(** The message, or the beginning of its interval, is at or after [ns]. *)
Definition is_reached (ns : Z) (m : bt_message) : Prop :=
  match timing_of m with
  | NoTime => False
  | Instant cs | Interval cs _ => exists t, at_time cs t /\ ns <= t
  end.

(** The discarded items message [m] begins before [ns] and ends at [ns] or after
    it; [m'] is the same message from [ns] on, of an unknown count. *)
Definition cut_snapshot (ns : Z) (b e b' : bt_clock_snapshot) : Prop :=
  (exists t u, at_time b t /\ at_time e u /\ t < ns /\ ns <= u) /\
  exists raw, bt_clock_class_clock_value_from_ns_from_origin (clock_class e) ns 0 = Some (ClockOk, raw) /\
    bt_clock_snapshot_set_raw_value debug b raw = Some b'.
Inductive cut_at (ns : Z) : bt_message -> bt_message -> Prop :=
| CutEvents s b e n b' : cut_snapshot ns b e b' ->
    cut_at ns (DiscardedEvents s (Some b) (Some e) n) (DiscardedEvents s (Some b') (Some e) None)
| CutPackets s b e n b' : cut_snapshot ns b e b' ->
    cut_at ns (DiscardedPackets s (Some b) (Some e) n) (DiscardedPackets s (Some b') (Some e) None).

(** What is left of messages that are not reached: the cut messages. *)
Inductive left_from (ns : Z) : list bt_message -> list bt_message -> Prop :=
| LeftNil : left_from ns [] []
| LeftSkip m l q : clocked m -> is_before ns m -> left_from ns l q -> left_from ns (m :: l) q
| LeftCut m m' l q : clocked m -> cut_at ns m m' -> left_from ns l q ->
    left_from ns (m :: l) (m' :: q).

(** No message of a stream is skipped after a cut message of this stream. *)
Definition cuts_come_last (ns : Z) (l : list bt_message) : Prop :=
  forall l1 m m' l2 x, l = l1 ++ m :: l2 -> cut_at ns m m' -> x ∈ l2 -> is_before ns x ->
    get_stream_from_msg x <> get_stream_from_msg m.

Lemma verdict_at ns cs t :
  at_time cs t ->
  verdict_of_snapshot debug ns cs = Some (if decide (ns <= t) then PushFirst else Skip).
Proof.
  intros (Hs & Ho & <-). unfold verdict_of_snapshot, bt_clock_snapshot_get_ns_from_origin, BT_ASSERT_DBG.
  rewrite Hs, Ho. cbn [negb]. rewrite andb_false_r.
  case_decide as Hle; [by rewrite (proj2 (Z.leb_le _ _))|by rewrite (proj2 (Z.leb_gt _ _)) by lia].
Qed.

Lemma announced_Some flag cs : announced flag (Some cs) -> flag = true.
Proof. intros Hf. by apply Hf. Qed.
Lemma announced_None flag : announced flag None -> flag = false.
Proof. intros Hf. destruct flag; [|done]. by destruct (proj2 Hf eq_refl). Qed.

(** The code's test of a clocked message whose snapshots are those of [timing_of]. *)
Lemma verdict_of_instant ns m cs :
  clocked m -> timing_of m = Instant cs ->
  auto_seek_verdict dev debug ns m = verdict_of_snapshot debug ns cs.
Proof.
  destruct m as [? [?|] []|? [?|] []|? ? ? [?|]|? [?|]|? [?|]|? [?|] [?|] ?|? [?|] [?|] ?|?];
    simpl; intros Hc E; simplify_eq; try done; by rewrite (announced_Some _ _ Hc).
Qed.

Lemma verdict_of_no_time ns m :
  clocked m -> timing_of m = NoTime -> auto_seek_verdict dev debug ns m = Some Skip.
Proof.
  destruct m as [? [?|] []|? [?|] []|? ? ? [?|]|? [?|]|? [?|]|? [?|] [?|] ?|? [?|] [?|] ?|?];
    simpl; intros Hc E; simplify_eq; try done.
  all: try (by destruct (Hc eq_refl)); try (by destruct Hc); try (by rewrite (announced_None _ Hc)).
  all: destruct Hc as [Hb He]; try (by rewrite (announced_None _ Hb)).
  all: apply announced_Some in Hb; apply announced_None in He; congruence.
Qed.

(** The code's decision for a clocked message which has an interval. *)
Lemma verdict_of_interval ns m b e :
  clocked m -> timing_of m = Interval b e ->
  exists rebuild, auto_seek_verdict dev debug ns m =
    verdict_of_discarded dev debug ns (Some b) (Some e) rebuild.
Proof.
  destruct m as [? [?|] []|? [?|] []|? ? ? [?|]|? [?|]|? [?|]|s [?|] [?|] ?|s [?|] [?|] ?|?];
    simpl; intros Hc E; simplify_eq; destruct Hc as [Hb _]; rewrite (announced_Some _ _ Hb);
    [exists (DiscardedEvents s)|exists (DiscardedPackets s)]; done.
Qed.

Lemma verdict_of_before ns m :
  clocked m -> is_before ns m -> auto_seek_verdict dev debug ns m = Some Skip.
Proof.
  intros Hc. unfold is_before. destruct (timing_of m) as [|cs|b e] eqn:E.
  - intros _. by apply verdict_of_no_time.
  - intros (t & Ht & Hlt). rewrite (verdict_of_instant ns m cs), (verdict_at ns cs t) by done.
    by rewrite decide_False by lia.
  - intros (t & u & Ht & Hu & Hlt & Hlu).
    destruct (verdict_of_interval ns m b e Hc E) as (rebuild & ->). unfold verdict_of_discarded.
    rewrite orb_true_r.
    by rewrite (verdict_at ns b t), decide_False, (verdict_at ns e u), decide_False by (done || lia).
Qed.

Lemma verdict_of_reached ns m :
  clocked m -> is_reached ns m -> auto_seek_verdict dev debug ns m = Some PushFirst.
Proof.
  intros Hc. unfold is_reached. destruct (timing_of m) as [|cs|b e] eqn:E; [done|..];
    intros (t & Ht & Hle).
  - rewrite (verdict_of_instant ns m cs), (verdict_at ns cs t) by done. by rewrite decide_True by lia.
  - destruct (verdict_of_interval ns m b e Hc E) as (rebuild & ->). unfold verdict_of_discarded.
    rewrite orb_true_r.
    by rewrite (verdict_at ns b t), decide_True by (done || lia).
Qed.

Lemma verdict_of_cut ns m m' :
  clocked m -> cut_at ns m m' -> auto_seek_verdict dev debug ns m = Some (PushCut m').
Proof.
  intros Hc Hcut.
  destruct Hcut as [s b e n b' ((t & u & Ht & Hu & Hlt & Hle) & raw & Hraw & Hset)
                   |s b e n b' ((t & u & Ht & Hu & Hlt & Hle) & raw & Hraw & Hset)];
    destruct Hc as [Hb _]; simpl; rewrite (announced_Some _ _ Hb); unfold verdict_of_discarded;
    rewrite orb_true_r;
    rewrite (verdict_at ns b t), decide_False, (verdict_at ns e u), decide_True by (done || lia);
    by rewrite Hraw, Hset.
Qed.

(** The phases after some messages. *)
Definition run_phases (phs : bt_stream -> phase) (l : list bt_message) (phs' : bt_stream -> phase) : Prop :=
  forall s, phase_run (stream_class s) (phs s) (of_stream s l) = Some (phs' s).

Lemma handle_batch_got_first ns queue states l :
  handle_batch dev debug ns true queue states l = Some (NextOk, true, queue ++ l, states).
Proof.
  revert queue. induction l as [|m l IH]; intros queue; simpl.
  - by rewrite app_nil_r.
  - rewrite IH, <- app_assoc. done.
Qed.

(** A cut message leaves the states of the streams as they are. *)
Lemma discarded_keeps_phase ns m m' c ph ph' :
  cut_at ns m m' -> phase_step c ph m = Some ph' ->
  ph' = ph /\ phase_step c ph m' = Some ph /\ ph <> Ready /\ ph <> Ended.
Proof. intros Hc. destruct Hc, ph; simpl; try done; repeat case_match; intros; simplify_eq; done. Qed.

Lemma run_phases_nil phs phs' s : run_phases phs [] phs' -> phs s = phs' s.
Proof. intros Hrun. specialize (Hrun s). simpl in Hrun. congruence. Qed.

(** The first message of some messages, and the others. *)
Lemma run_phases_cons phs m l phs' s :
  run_phases phs (m :: l) phs' -> get_stream_from_msg m = Some s ->
  exists ph, phase_step (stream_class s) (phs s) m = Some ph /\ run_phases (set_phase phs s ph) l phs'.
Proof.
  intros Hrun Hms. pose proof (Hrun s) as Hrs. rewrite of_stream_cons, Hms, decide_True in Hrs by done.
  simpl in Hrs. destruct (phase_step (stream_class s) (phs s) m) as [ph|]; [|done]. exists ph.
  split; [done|]. intros x. unfold set_phase. destruct (decide (x = s)) as [-> |Hx]; [done|].
  rewrite <- (Hrun x), of_stream_cons, Hms. by rewrite decide_False by congruence.
Qed.

Lemma run_phases_other phs m l phs' :
  run_phases phs (m :: l) phs' -> get_stream_from_msg m = None -> run_phases phs l phs'.
Proof. intros Hrun Hms s. rewrite <- (Hrun s), of_stream_cons, Hms. by rewrite decide_False. Qed.

Lemma run_phases_ext phs1 phs2 l phs' :
  (forall s, phs1 s = phs2 s) -> run_phases phs1 l phs' -> run_phases phs2 l phs'.
Proof. intros He Hr s. rewrite <- He. apply Hr. Qed.

Lemma run_phases_cut ns phs m m' l phs' :
  cut_at ns m m' -> run_phases phs (m :: l) phs' ->
  run_phases phs l phs' /\ exists s, get_stream_from_msg m = Some s /\ get_stream_from_msg m' = Some s /\
    phase_step (stream_class s) (phs s) m' = Some (phs s) /\ phs s <> Ready /\ phs s <> Ended.
Proof.
  intros Hcut Hrun.
  assert (Hs : exists s, get_stream_from_msg m = Some s /\ get_stream_from_msg m' = Some s) by (destruct Hcut; eauto).
  destruct Hs as (s & Hs & Hs'). destruct (run_phases_cons _ _ _ _ _ Hrun Hs) as (ph & Hst & Hrun').
  destruct (discarded_keeps_phase _ _ _ _ _ _ Hcut Hst) as (-> & Hkeep). split; [|by exists s].
  eapply run_phases_ext; [|exact Hrun']. intros x. unfold set_phase. by destruct (decide (x = s)) as [-> |].
Qed.

Lemma handle_batch_left ns l q rest : left_from ns l q ->
  forall queue states phs phs', states_ok states phs -> run_phases phs l phs' ->
  exists states', states_ok states' phs' /\
    handle_batch dev debug ns false queue states (l ++ rest) =
      handle_batch dev debug ns false (queue ++ q) states' rest.
Proof.
  induction 1 as [|m l q Hck Hb Hl IH|m m' l q Hck Hcut Hl IH]; intros queue states phs phs' Hok Hrun.
  - exists states. rewrite app_nil_r. split; [|done]. intros s. rewrite <- (run_phases_nil _ _ s Hrun). apply Hok.
  - cbn [app handle_batch]. unfold auto_seek_handle_message. rewrite (verdict_of_before ns m Hck Hb).
    destruct (get_stream_from_msg m) as [s|] eqn:Hms.
    + destruct (run_phases_cons _ _ _ _ _ Hrun Hms) as (ph & Hst & Hrun').
      destruct (skip_step _ _ _ _ _ Hok Hms Hst) as (states1 & -> & Hok1). by apply (IH _ _ _ phs' Hok1).
    + rewrite skip_no_stream by done. apply (IH _ _ _ phs' Hok), (run_phases_other _ _ _ _ Hrun Hms).
  - cbn [app handle_batch]. unfold auto_seek_handle_message. rewrite (verdict_of_cut ns m m' Hck Hcut).
    destruct (IH (queue ++ [m']) states phs phs' Hok (proj1 (run_phases_cut _ _ _ _ _ _ Hcut Hrun)))
      as (states' & Hok' & Hh).
    exists states'. split; [done|]. rewrite Hh, <- app_assoc. done.
Qed.

Lemma handle_batch_first ns queue states m l :
  clocked m -> is_reached ns m ->
  handle_batch dev debug ns false queue states (m :: l) =
    Some (NextOk, true, queue ++ m :: l, states).
Proof.
  intros Hc Hm. cbn [handle_batch]. unfold auto_seek_handle_message. rewrite (verdict_of_reached ns m) by done.
  rewrite handle_batch_got_first, <- app_assoc. done.
Qed.

Lemma left_from_app ns l k q :
  left_from ns (l ++ k) q -> exists q1 q2, q = q1 ++ q2 /\ left_from ns l q1 /\ left_from ns k q2.
Proof.
  revert q. induction l as [|m l IH]; intros q Hq; [exists [], q; by repeat constructor|].
  inversion Hq as [|? ? ? Hc Hb Hl|? m' ? q' Hc Hcut Hl]; subst; destruct (IH _ Hl) as (q1 & q2 & -> & H1' & H2').
  - exists q1, q2. by repeat constructor.
  - exists (m' :: q1), q2. by repeat constructor.
Qed.

Lemma cuts_come_last_tail ns m l : cuts_come_last ns (m :: l) -> cuts_come_last ns l.
Proof. intros Hc l1 x x' l2 y -> . by apply (Hc (m :: l1)). Qed.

◆ **What you have to do**
Wherever a line in the records above includes "PushFirst", count it, then give the total and nothing besides.

◆ **Output of the task**
2